Ceny kebaba i pizzy poszły w górę. Sprawdziliśmy, w których miastach jest najtaniej
Prawie 50 zł za kebaba i 60 zł za pizzę? To nie żart, nawet takie ceny znaleźliśmy się w menu miejsc oferujących popularne przekąski. Reporterzy „Faktu” sprawdzili cenniki w kilkunastu miastach.
Wynika z nich wprost: jest bardzo drogo. Nic więc dziwnego, że jedzenie na mieście to wydatek, z którego Polacy najczęściej ostatnio rezygnują. Za 60 zł można kupić 3 kg schabu, co wystarczy na obiady na tydzień dla 4-osobowej rodziny. Dane to tylko potwierdzają: 61 proc. osób, które ograniczyły koszty życia, nie wychodzą do restauracji, barów czy kawiarni – wynika z badania wykonanego na zlecenie Krajowego Rejestru Długów.

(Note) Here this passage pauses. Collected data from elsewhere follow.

(* ===== verification/TargetDeploy.v ===== *)
(** * TargetDeploy: the deployment that exports a volume
      (pkg/controllers/cstorvolumeconfig/deployment.go and policy.go)

    A volume is exported by a deployment with three containers: the iSCSI target, the
    exporter and the volume manager.  A policy of the volume sets its tunables;
    policy.go fills in the defaults. *)

From stdpp Require Import base gmap strings list sets pretty.
From Stdlib Require Import Ascii ZArith Lia.
From S2P Require Import Prelude Api VolumeApi Version.

(** ** Policies (policy.go) *)

Definition defaultQueueDepth : string := "32".
Definition defaultIOWorkers : Z := 6.

Definition zero_requirements : ResourceRequirements :=
  {| rr_requests := <["cpu" := "0"]> {["memory" := "0"]};
     rr_limits := <["cpu" := "0"]> {["memory" := "0"]} |}.

Definition getDefaultPolicySpec : CStorVolumePolicySpec :=
  {| pol_ReplicaAffinity := false;
     pol_Target := {| tgt_QueueDepth := defaultQueueDepth; tgt_IOWorkers := defaultIOWorkers;
                      tgt_Resources := Some zero_requirements;
                      tgt_AuxResources := Some zero_requirements; tgt_Tolerations := [];
                      tgt_PodAffinity := None; tgt_NodeSelector := ∅;
                      tgt_PriorityClassName := "" |};
     pol_Replica_IOWorkers := ""; pol_ReplicaPoolInfo := [] |}.

Definition pol_with_target (t : TargetSpec) (p : CStorVolumePolicySpec) : CStorVolumePolicySpec :=
  {| pol_ReplicaAffinity := pol_ReplicaAffinity p; pol_Target := t;
     pol_Replica_IOWorkers := pol_Replica_IOWorkers p;
     pol_ReplicaPoolInfo := pol_ReplicaPoolInfo p |}.

Definition defaultTargetPolicy (policy defaultPolicy : CStorVolumePolicySpec)
  : CStorVolumePolicySpec :=
  let t := pol_Target policy in
  let d := pol_Target defaultPolicy in
  pol_with_target
    {| tgt_QueueDepth :=
         if bool_decide (tgt_QueueDepth t = "") then tgt_QueueDepth d else tgt_QueueDepth t;
       tgt_IOWorkers := if (tgt_IOWorkers t =? 0)%Z then tgt_IOWorkers d else tgt_IOWorkers t;
       tgt_Resources := match tgt_Resources t with None => tgt_Resources d | r => r end;
       tgt_AuxResources := match tgt_AuxResources t with None => tgt_AuxResources d | r => r end;
       tgt_Tolerations := tgt_Tolerations t; tgt_PodAffinity := tgt_PodAffinity t;
       tgt_NodeSelector := tgt_NodeSelector t;
       tgt_PriorityClassName := tgt_PriorityClassName t |} policy.

Definition defaultReplicaPolicy (policy defaultPolicy : CStorVolumePolicySpec)
  : CStorVolumePolicySpec := policy.

Definition validatePolicySpec (policy : CStorVolumePolicySpec) : CStorVolumePolicySpec :=
  foldl (λ policy o, o policy getDefaultPolicySpec) policy
    [defaultTargetPolicy; defaultReplicaPolicy].

(** ** The deployment (deployment.go) *)

Definition openebsPVC : string := "openebs.io/persistent-volume-claim".

Definition tolerationSeconds : Z := 30.
Definition deployreplicas : Z := 1.
Definition resyncInterval : string := "30".
Definition TargetContainerName : string := "cstor-istgt".
Definition MonitorContainerName : string := "maya-volume-exporter".
Definition MgmtContainerName : string := "cstor-volume-mgmt".

Definition defaultMounts : list VolumeMount :=
  [ {| vm_Name := "sockfile"; MountPath := "/var/run" |};
    {| vm_Name := "conf"; MountPath := "/usr/local/etc/istgt" |};
    {| vm_Name := "storagepath"; MountPath := "/var/openebs/cstor-target" |} ].

Definition no_execute (key : string) : Toleration :=
  {| tol_key := key; tol_operator := "Exists"; tol_value := ""; tol_effect := "NoExecute";
     tol_seconds := Some tolerationSeconds |}.

Definition defaulTolerations : list Toleration :=
  [ no_execute "node.alpha.kubernetes.io/notReady";
    no_execute "node.alpha.kubernetes.io/unreachable";
    no_execute "node.kubernetes.io/not-ready";
    no_execute "node.kubernetes.io/unreachable" ].

Definition getDeployTolerations (policySpec : CStorVolumePolicySpec) : list Toleration :=
  match tgt_Tolerations (pol_Target policySpec) with
  | [] => defaulTolerations
  | l => l
  end.

Definition getTargetTemplateAffinity (policySpec : CStorVolumePolicySpec) : Affinity :=
  match tgt_PodAffinity (pol_Target policySpec) with
  | None => {| af_PodAffinity := None |}
  | Some a => {| af_PodAffinity := Some a |}
  end.

Definition getMonitorMounts : list VolumeMount := defaultMounts.
Definition getTargetMgmtMounts : list VolumeMount := defaultMounts.

Definition setIstgtEnvs (policySpec : CStorVolumePolicySpec) : list EnvVar :=
  [ EnvValue "QueueDepth" (tgt_QueueDepth (pol_Target policySpec));
    EnvValue "Luworkers" (pretty (tgt_IOWorkers (pol_Target policySpec))) ].

Definition getDeployTemplateEnvs (cstorid : string) : list EnvVar :=
  [ EnvValue "OPENEBS_IO_CSTOR_VOLUME_ID" cstorid;
    EnvValue "RESYNC_INTERVAL" resyncInterval;
    EnvFieldRef "NODE_NAME" "spec.nodeName";
    EnvFieldRef "POD_NAME" "metadata.name";
    EnvFieldRef "OPENEBS_NAMESPACE" "metadata.namespace" ].

Definition getContainerPort (port : Z) : list ContainerPort :=
  [{| cp_ContainerPort := port; cp_Protocol := "" |}].

Definition getResourceRequirementForCStorTarget (policySpec : CStorVolumePolicySpec)
  : ResourceRequirements :=
  match tgt_Resources (pol_Target policySpec) with
  | None => {| rr_limits := ∅; rr_requests := ∅ |}
  | Some r => r
  end.

Definition getAuxResourceRequirement (policySpec : CStorVolumePolicySpec) : ResourceRequirements :=
  match tgt_AuxResources (pol_Target policySpec) with
  | None => {| rr_limits := ∅; rr_requests := ∅ |}
  | Some r => r
  end.

Definition getPriorityClass (policySpec : CStorVolumePolicySpec) : string :=
  tgt_PriorityClassName (pol_Target policySpec).

Section target.
Context `{OpenebsApi} `{VolumeApi} `{BuildInfo} `{PodEnv}.
Context {W : Type} `{!ResourceClient W Deployment} (openebsNamespace : string).

Definition getDeployLabels (pvName pvcName : string) : gmap string string :=
  list_to_map [("app", "cstor-volume-manager");
               ("openebs.io/target", "cstor-target");
               ("openebs.io/storage-engine-type", "cstor");
               ("openebs.io/cas-type", "cstor");
               ("openebs.io/persistent-volume", pvName);
               (openebsPVC, pvcName);
               ("openebs.io/version", GetVersion)].

Definition getDeployAnnotation : gmap string string :=
  list_to_map [("openebs.io/volume-monitor", "true"); ("openebs.io/volume-type", "cstor")].

Definition getDeployMatchLabels (pvName : string) : gmap string string :=
  list_to_map [("app", "cstor-volume-manager");
               ("openebs.io/target", "cstor-target");
               ("openebs.io/persistent-volume", pvName)].

Definition getDeployTemplateLabels (pvName pvcName : string) : gmap string string :=
  list_to_map [("monitoring", "volume_exporter_prometheus");
               ("app", "cstor-volume-manager");
               ("openebs.io/target", "cstor-target");
               ("openebs.io/persistent-volume", pvName);
               (openebsPVC, pvcName);
               ("openebs.io/version", GetVersion)].

Definition getDeployTemplateAnnotations : gmap string string :=
  list_to_map [("prometheus.io/path", "/metrics"); ("prometheus.io/port", "9500");
               ("prometheus.io/scrape", "true")].

Definition getDeployOwnerReference (volume : CStorVolume) : list OwnerReference :=
  [cv_ControllerRef volume].

Definition getVolumeTargetImage : string :=
  default "openebs/cstor-istgt:ci" (os_LookupEnv "OPENEBS_IO_CSTOR_TARGET_IMAGE").

Definition getVolumeMonitorImage : string :=
  default "openebs/m-exporter:ci" (os_LookupEnv "OPENEBS_IO_VOLUME_MONITOR_IMAGE").

Definition getVolumeMgmtImage : string :=
  default "openebs/cstor-volume-manager-amd64:ci" (os_LookupEnv "OPENEBS_IO_CSTOR_VOLUME_MGMT_IMAGE").

Definition target_containers (vol : CStorVolume) (policySpec : CStorVolumePolicySpec)
  : list Container :=
  [ {| ctr_Image := getVolumeTargetImage; ctr_Name := TargetContainerName;
       ctr_ImagePullPolicy := "IfNotPresent"; ctr_Privileged := true;
       ctr_EnvsNew := setIstgtEnvs policySpec; ctr_Envs := [];
       ctr_Resources := Some (getResourceRequirementForCStorTarget policySpec);
       ctr_VolumeMounts := getTargetMgmtMounts; ctr_Ports := getContainerPort 3260;
       ctr_LivenessProbe := None; ctr_PostStart := None; ctr_Command := []; ctr_Args := [] |};
    {| ctr_Image := getVolumeMonitorImage; ctr_Name := MonitorContainerName;
       ctr_ImagePullPolicy := ""; ctr_Privileged := false; ctr_EnvsNew := []; ctr_Envs := [];
       ctr_Resources := Some (getAuxResourceRequirement policySpec);
       ctr_VolumeMounts := getMonitorMounts; ctr_Ports := getContainerPort 9500;
       ctr_LivenessProbe := None; ctr_PostStart := None; ctr_Command := ["maya-exporter"];
       ctr_Args := ["-e=cstor"] |};
    {| ctr_Image := getVolumeMgmtImage; ctr_Name := MgmtContainerName;
       ctr_ImagePullPolicy := "IfNotPresent"; ctr_Privileged := true;
       ctr_EnvsNew := getDeployTemplateEnvs (uid vol); ctr_Envs := [];
       ctr_Resources := Some (getAuxResourceRequirement policySpec);
       ctr_VolumeMounts := getTargetMgmtMounts; ctr_Ports := getContainerPort 80;
       ctr_LivenessProbe := None; ctr_PostStart := None; ctr_Command := []; ctr_Args := [] |} ].

Definition target_volumes (vol : CStorVolume) : list Volume :=
  [ {| vol_Name := "sockfile"; vol_Source := EmptyDir |};
    {| vol_Name := "conf"; vol_Source := EmptyDir |};
    {| vol_Name := "storagepath";
       vol_Source := HostPath (GetOpenebsBaseDirPath +:+ "/cstor-target/" +:+ name vol)
                       "DirectoryOrCreate" |} ].

(** The arguments of the builder chain of BuildTargetDeployment; no call sets the
    namespace. *)
Definition target_deploy_args (vol : CStorVolume) (policySpec : CStorVolumePolicySpec)
  : deploy_args :=
  {| da_name := name vol +:+ "-target"; da_namespace := "";
     da_annotations := getDeployAnnotation;
     da_labels := getDeployLabels (name vol) (label (labels vol) openebsPVC);
     da_owners := getDeployOwnerReference vol;
     da_spec :=
       {| dep_Replicas := deployreplicas; dep_StrategyType := "Recreate";
          dep_MatchLabels := getDeployMatchLabels (name vol);
          dep_Template :=
            {| pod_Labels := getDeployTemplateLabels (name vol) (label (labels vol) openebsPVC);
               pod_Annotations := getDeployTemplateAnnotations;
               pod_PriorityClassName := getPriorityClass policySpec;
               pod_NodeSelector := tgt_NodeSelector (pol_Target policySpec);
               pod_ServiceAccountName := GetServiceAccountName;
               pod_Affinity := Some (getTargetTemplateAffinity policySpec);
               pod_Tolerations := getDeployTolerations policySpec;
               pod_ImagePullSecrets := GetImagePullSecrets GetOpenEBSImagePullSecrets;
               pod_Containers := target_containers vol policySpec;
               pod_Volumes := target_volumes vol |} |} |}.

Definition BuildTargetDeployment (vol : CStorVolume) (policySpec : CStorVolumePolicySpec)
  : result Deployment :=
  OK (build_deployment (target_deploy_args vol policySpec)).

Definition getOrCreateCStorTargetDeployment (vol : CStorVolume)
  (policySpec : CStorVolumePolicySpec) : M W (result Deployment) :=
  let* g := reads (λ w, rGet (Obj:=Deployment) w openebsNamespace (name vol +:+ "-target")) in
  match g with
  | OK deployObj => mret (OK deployObj)
  | Err err =>
      if negb (IsNotFound err) then
        mret (Err (Wrapf err "failed to get cstorvolume target {%v}" [""]))
      else
        match BuildTargetDeployment vol policySpec with
        | Err err => mret (Err (Wrapf err "failed to build deployment object" []))
        | OK deployObj =>
            let* c := call (rCreate openebsNamespace deployObj) in
            match c with
            | Err err => mret (Err (Wrapf err "failed to create deployment object" []))
            | OK deployObj => mret (OK deployObj)
            end
        end
  end.
End target.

Takie są ceny pizzy w wybranych miastach
• Katowice – od 22 zł do 66,5 zł;
• Gliwice – od 22 zł do 67 zł;
• Sosnowiec – od 26 zł do 60 zł;
• Chorzów – od 26,9 zł do 47,6 zł;
• Dąbrowa Górnicza – od 28 zł do 40 zł;
• Częstochowa – od 19 zł do 56 zł;
• Bielsko-Biała – od 28 zł do 54 zł;
• Żywiec – od 29 zł do 44 zł;
• Wisła – od 35 zł do 52,5 zł;
• Wrocław – od 15,9 zł do 42 zł;
• Poznań – od 23 zł do 47 zł;
• Warszawa – od 14 zł do 52 zł;
• Radom – od 26 zł do 51,99 zł;
• Płock – od 26 zł do 50,9 zł;
• Ciechanów – od 24 zł do 45 zł;
• Sierpc – od 18 zł do 38 zł;
• Grójec – od 25 zł do 43 zł;
• Siedlce – od 25 zł do 41,5 zł.
Takie są ceny kebabów wybranych miastach
• Katowice – od 20,5 zł do 31 zł;
•Gliwice – od 19,5 zł do 29,5 zł;
• Sosnowiec – od 16 zł do 41 zł;
• Chorzów – od 14 zł do 35 zł;
• Dąbrowa Górnicza – od 17 zł do 47 zł;
• Częstochowa – od 17 zł do 32 zł;
• Bielsko-Biała – od 15 zł do 28 zł;
• Żywiec – od 21,9 zł do 41 zł;
• Wisła – od 16 zł do 23 zł;
• Warszawa – od 14 zł do 26 zł;
• Radom – od 14 zł do 24,99 zł;
• Płock – od 16 zł do 19 zł;
• Ciechanów – od 16 zł do 25 zł;
• Sierpc – od 13 zł do 18 zł;
• Grójec – od 15 zł do 20 zł;
• Siedlce – od 14,99 zł do 20 zł.
Właściciele barów szybkiej obsługi wyjaśniają, że ceny podnoszą, bo i oni muszą płacić coraz więcej. Rosnące rachunki za prąd i gaz spędzają sen z powiek niejednej osobie prowadzącej taki biznes. To nie wszystko – także i oni więcej płacą za składniki potrzebne do wykonania dań, za którymi Polacy tak przepadają.
Właściciel pizzerii o kosztach: są zabójcze
– W zeszłym roku w czerwcu faktura za prąd wynosiła 4 tys. zł, teraz jest 18 tys. zł tylko za jeden lokal. Różnica jest gigantyczna. Koszty rosną też przez paliwo. Cena pizzy wciąż nie jest tak wysoka, aby to wszystko zrekompensować. Gdybyśmy jeszcze je podnieśli, to klienci by nie przychodzili – mówi Karol Kowal właściciel Pizzerii Tivoli w Poznaniu. – Mąka jeden z głównych składników pizzy podrożała z 2 zł 40 gr za kilogram do 4 zł. Tak samo ser, drewno do opału pieca. To są kwoty zabójcze. Wiele lokali gastronomicznych się niestety zamyka – wskazuje.
To także wskazują badania dotyczące restauracji, barów, cateringów czy food trucków. W 2021 r. o zamrożeniu biznesu zadecydowało 1408 restauratorów, w zeszłym roku (do listopada) było ich już 2334 – wynika z analizy przygotowanej przez Dun&Bradstreet dla „Rzeczpospolitej”.